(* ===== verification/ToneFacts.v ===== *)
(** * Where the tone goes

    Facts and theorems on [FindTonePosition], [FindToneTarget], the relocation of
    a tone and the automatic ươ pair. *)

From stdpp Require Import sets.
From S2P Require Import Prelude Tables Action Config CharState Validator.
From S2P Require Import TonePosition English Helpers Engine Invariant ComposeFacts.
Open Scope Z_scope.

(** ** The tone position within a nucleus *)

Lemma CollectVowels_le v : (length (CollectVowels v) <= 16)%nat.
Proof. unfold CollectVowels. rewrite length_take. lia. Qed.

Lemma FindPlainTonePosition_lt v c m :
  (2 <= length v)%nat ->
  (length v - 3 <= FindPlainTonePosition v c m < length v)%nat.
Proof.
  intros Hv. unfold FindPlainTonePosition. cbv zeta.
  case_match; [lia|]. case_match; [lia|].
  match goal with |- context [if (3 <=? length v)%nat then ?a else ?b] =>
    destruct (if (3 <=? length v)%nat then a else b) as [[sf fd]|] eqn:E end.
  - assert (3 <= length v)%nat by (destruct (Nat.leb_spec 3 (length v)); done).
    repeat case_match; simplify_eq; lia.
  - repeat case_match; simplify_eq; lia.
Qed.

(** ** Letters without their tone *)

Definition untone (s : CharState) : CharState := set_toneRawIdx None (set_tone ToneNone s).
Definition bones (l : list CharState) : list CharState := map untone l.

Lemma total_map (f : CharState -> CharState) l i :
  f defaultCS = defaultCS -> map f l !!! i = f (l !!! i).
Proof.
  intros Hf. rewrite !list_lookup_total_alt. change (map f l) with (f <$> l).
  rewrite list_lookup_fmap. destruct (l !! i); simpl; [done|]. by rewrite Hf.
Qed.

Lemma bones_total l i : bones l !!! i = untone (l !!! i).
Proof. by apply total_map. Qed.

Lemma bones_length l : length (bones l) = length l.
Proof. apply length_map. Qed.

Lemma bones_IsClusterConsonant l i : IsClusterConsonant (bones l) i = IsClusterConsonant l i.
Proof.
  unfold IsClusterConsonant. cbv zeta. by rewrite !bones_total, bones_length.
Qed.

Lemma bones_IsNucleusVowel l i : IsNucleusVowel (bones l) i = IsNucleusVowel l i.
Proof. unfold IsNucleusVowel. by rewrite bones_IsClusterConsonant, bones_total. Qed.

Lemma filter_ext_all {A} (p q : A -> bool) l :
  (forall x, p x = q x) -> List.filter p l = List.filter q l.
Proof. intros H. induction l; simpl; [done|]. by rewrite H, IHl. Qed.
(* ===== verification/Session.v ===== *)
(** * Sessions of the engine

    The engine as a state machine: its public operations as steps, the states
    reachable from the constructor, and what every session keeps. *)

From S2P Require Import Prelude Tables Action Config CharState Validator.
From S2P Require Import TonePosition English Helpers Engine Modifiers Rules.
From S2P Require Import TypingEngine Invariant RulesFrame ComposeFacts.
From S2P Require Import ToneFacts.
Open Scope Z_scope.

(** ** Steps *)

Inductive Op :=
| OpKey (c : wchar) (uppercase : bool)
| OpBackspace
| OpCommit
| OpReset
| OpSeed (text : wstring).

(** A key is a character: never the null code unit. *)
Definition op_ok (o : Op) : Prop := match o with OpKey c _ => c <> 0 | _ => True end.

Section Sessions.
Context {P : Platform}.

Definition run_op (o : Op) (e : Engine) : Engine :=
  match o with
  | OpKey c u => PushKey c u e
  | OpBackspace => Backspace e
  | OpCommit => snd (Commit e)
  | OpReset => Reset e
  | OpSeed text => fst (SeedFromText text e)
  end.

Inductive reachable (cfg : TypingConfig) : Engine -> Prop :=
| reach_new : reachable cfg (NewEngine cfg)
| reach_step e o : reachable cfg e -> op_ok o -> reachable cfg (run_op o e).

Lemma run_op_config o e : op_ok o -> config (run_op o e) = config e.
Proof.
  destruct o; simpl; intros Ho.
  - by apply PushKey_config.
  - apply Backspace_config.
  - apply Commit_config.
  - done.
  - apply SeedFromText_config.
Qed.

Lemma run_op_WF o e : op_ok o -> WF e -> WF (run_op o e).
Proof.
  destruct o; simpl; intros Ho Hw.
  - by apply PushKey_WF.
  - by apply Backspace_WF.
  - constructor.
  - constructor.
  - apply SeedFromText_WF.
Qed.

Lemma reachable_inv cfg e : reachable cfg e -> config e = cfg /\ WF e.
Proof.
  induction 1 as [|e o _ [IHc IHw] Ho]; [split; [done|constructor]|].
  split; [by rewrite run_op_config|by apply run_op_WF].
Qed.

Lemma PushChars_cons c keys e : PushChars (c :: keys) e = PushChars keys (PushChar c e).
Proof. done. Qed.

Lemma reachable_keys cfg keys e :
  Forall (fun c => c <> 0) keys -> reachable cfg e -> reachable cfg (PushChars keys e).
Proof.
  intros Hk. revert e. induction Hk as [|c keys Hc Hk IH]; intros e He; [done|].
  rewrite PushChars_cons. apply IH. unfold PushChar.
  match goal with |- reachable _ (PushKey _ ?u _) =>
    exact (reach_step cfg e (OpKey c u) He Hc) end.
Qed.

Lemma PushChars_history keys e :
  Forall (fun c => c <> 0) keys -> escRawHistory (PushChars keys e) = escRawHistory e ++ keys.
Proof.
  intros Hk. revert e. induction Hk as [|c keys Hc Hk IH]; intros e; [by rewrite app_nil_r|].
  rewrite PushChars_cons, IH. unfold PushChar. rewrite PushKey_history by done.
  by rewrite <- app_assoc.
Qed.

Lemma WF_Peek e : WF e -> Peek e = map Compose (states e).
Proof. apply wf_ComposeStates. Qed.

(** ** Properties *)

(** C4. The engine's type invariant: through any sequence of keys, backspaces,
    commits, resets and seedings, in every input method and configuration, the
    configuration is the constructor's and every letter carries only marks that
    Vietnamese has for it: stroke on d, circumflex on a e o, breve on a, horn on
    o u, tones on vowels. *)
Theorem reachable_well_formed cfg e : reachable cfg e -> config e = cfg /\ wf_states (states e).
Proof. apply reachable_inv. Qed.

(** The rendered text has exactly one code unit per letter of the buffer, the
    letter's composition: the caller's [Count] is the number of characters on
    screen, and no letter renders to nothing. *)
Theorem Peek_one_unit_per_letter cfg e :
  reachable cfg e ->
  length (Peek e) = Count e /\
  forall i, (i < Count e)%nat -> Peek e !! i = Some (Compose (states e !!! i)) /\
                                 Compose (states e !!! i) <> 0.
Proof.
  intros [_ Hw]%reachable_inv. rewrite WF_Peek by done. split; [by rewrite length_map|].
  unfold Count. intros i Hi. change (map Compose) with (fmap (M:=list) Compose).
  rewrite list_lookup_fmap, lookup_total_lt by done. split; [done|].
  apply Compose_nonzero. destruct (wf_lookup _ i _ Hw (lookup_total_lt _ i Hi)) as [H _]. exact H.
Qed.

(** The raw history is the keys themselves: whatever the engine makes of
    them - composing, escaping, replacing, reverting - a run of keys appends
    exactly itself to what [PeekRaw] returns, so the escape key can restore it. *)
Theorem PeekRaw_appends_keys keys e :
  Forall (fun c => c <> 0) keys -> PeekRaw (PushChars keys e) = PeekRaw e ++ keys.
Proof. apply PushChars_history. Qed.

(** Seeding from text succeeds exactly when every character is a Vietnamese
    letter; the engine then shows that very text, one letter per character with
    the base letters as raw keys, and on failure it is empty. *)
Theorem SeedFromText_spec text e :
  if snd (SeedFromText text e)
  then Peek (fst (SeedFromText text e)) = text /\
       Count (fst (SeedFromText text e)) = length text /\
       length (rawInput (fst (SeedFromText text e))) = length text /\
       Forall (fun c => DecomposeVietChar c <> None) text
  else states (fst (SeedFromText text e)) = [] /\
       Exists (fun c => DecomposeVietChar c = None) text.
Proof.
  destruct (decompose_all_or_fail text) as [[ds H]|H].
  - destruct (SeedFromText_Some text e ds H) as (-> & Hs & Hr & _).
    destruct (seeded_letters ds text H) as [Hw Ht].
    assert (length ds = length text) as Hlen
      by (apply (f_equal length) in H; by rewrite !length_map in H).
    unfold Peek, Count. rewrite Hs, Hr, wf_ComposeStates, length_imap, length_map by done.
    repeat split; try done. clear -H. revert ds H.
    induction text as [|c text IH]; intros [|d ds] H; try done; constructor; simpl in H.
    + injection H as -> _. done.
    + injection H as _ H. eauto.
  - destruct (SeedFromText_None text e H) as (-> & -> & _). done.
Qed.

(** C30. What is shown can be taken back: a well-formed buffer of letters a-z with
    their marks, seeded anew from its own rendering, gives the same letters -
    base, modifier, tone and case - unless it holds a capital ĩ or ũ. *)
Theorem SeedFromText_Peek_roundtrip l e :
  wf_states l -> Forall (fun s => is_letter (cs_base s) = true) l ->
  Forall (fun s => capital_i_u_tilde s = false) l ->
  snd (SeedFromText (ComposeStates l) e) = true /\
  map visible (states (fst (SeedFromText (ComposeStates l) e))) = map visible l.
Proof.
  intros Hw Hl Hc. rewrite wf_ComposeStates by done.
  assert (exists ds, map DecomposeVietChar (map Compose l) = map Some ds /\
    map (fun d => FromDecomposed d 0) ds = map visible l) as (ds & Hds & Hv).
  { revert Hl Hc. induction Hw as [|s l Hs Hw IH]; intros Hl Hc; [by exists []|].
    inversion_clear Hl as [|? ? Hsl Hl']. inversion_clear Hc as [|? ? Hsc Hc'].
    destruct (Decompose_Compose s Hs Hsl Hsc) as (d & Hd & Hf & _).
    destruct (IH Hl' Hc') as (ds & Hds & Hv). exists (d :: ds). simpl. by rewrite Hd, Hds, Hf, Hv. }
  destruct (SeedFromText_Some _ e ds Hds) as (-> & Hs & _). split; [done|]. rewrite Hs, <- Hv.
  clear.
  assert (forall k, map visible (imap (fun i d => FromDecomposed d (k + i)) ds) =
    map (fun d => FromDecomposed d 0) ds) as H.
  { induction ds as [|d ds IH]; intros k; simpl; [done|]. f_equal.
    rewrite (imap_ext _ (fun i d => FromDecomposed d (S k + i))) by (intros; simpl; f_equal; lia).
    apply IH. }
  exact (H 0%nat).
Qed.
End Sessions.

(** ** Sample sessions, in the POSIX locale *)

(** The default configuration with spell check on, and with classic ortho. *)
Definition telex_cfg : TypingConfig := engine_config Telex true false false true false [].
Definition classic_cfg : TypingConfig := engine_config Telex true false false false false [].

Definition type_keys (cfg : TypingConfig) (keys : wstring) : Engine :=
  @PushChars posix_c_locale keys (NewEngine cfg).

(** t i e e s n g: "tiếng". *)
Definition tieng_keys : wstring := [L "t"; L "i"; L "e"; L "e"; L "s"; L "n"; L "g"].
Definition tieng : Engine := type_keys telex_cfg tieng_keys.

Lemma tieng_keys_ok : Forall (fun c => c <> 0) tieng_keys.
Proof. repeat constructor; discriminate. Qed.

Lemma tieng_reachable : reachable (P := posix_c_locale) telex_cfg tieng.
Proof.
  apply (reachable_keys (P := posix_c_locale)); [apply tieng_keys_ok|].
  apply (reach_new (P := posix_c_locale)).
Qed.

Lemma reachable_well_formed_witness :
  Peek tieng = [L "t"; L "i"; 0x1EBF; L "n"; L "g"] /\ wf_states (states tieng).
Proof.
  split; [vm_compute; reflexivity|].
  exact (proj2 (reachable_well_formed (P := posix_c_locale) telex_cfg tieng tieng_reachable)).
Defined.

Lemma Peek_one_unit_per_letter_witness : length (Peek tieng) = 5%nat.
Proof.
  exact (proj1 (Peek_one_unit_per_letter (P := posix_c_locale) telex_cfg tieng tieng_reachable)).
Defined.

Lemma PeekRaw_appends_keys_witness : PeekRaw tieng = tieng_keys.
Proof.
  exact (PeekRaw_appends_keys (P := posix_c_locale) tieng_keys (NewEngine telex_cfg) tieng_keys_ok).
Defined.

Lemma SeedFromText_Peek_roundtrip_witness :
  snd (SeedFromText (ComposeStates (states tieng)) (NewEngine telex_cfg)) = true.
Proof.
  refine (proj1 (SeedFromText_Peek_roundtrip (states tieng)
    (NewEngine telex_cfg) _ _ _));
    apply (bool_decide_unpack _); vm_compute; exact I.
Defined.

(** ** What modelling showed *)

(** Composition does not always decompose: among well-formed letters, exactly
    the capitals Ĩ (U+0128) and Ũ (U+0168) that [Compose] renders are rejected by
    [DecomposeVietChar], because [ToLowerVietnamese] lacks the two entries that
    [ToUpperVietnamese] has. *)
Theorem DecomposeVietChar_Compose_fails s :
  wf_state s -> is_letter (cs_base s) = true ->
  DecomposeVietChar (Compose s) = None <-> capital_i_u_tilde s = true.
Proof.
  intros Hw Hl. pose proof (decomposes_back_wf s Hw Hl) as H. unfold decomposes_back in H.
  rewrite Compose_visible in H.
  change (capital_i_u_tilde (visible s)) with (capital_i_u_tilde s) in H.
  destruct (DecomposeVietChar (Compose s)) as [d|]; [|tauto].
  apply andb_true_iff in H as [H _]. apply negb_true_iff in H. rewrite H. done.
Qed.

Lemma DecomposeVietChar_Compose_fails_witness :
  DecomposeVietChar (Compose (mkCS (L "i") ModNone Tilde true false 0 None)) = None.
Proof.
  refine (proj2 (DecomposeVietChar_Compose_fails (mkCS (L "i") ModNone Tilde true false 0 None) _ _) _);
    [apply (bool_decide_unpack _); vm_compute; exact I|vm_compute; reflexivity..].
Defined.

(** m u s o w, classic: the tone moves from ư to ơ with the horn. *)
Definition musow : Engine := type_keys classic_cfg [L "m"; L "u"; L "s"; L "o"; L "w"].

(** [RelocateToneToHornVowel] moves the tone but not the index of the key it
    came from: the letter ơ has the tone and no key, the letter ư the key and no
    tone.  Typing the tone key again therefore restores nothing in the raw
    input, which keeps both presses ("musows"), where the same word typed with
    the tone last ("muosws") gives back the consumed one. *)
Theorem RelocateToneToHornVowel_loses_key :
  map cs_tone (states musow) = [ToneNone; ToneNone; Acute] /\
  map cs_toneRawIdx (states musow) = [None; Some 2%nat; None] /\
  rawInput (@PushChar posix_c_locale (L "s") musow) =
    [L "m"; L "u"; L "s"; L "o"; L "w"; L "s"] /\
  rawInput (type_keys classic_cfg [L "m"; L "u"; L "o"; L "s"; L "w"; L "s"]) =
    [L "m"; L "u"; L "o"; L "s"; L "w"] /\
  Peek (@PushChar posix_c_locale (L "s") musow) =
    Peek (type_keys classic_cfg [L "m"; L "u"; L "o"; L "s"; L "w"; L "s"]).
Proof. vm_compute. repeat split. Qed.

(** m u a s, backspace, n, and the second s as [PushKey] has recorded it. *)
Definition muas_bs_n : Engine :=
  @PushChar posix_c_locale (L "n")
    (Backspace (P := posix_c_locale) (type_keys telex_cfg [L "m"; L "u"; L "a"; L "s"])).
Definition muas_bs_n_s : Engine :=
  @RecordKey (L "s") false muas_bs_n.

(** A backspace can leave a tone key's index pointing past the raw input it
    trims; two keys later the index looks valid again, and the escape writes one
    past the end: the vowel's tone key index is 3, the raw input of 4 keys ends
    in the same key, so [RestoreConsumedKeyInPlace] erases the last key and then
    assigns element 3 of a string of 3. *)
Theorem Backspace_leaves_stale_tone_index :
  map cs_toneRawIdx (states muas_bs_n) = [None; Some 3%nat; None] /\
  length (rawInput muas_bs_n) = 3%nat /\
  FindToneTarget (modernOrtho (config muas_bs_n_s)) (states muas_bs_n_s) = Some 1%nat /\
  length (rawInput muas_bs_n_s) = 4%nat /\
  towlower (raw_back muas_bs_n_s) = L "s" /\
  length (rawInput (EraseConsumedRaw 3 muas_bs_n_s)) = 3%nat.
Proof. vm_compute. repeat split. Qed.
::::::::::
About this exercise ▸
Out of the data above, set down the lines from the one with "assert (exists ds, map" to the one with "[by exists []|].", both included, exactly as written and with no additions.

Solved problem ▸
  assert (exists ds, map DecomposeVietChar (map Compose l) = map Some ds /\
    map (fun d => FromDecomposed d 0) ds = map visible l) as (ds & Hds & Hv).
  { revert Hl Hc. induction Hw as [|s l Hs Hw IH]; intros Hl Hc; [by exists []|].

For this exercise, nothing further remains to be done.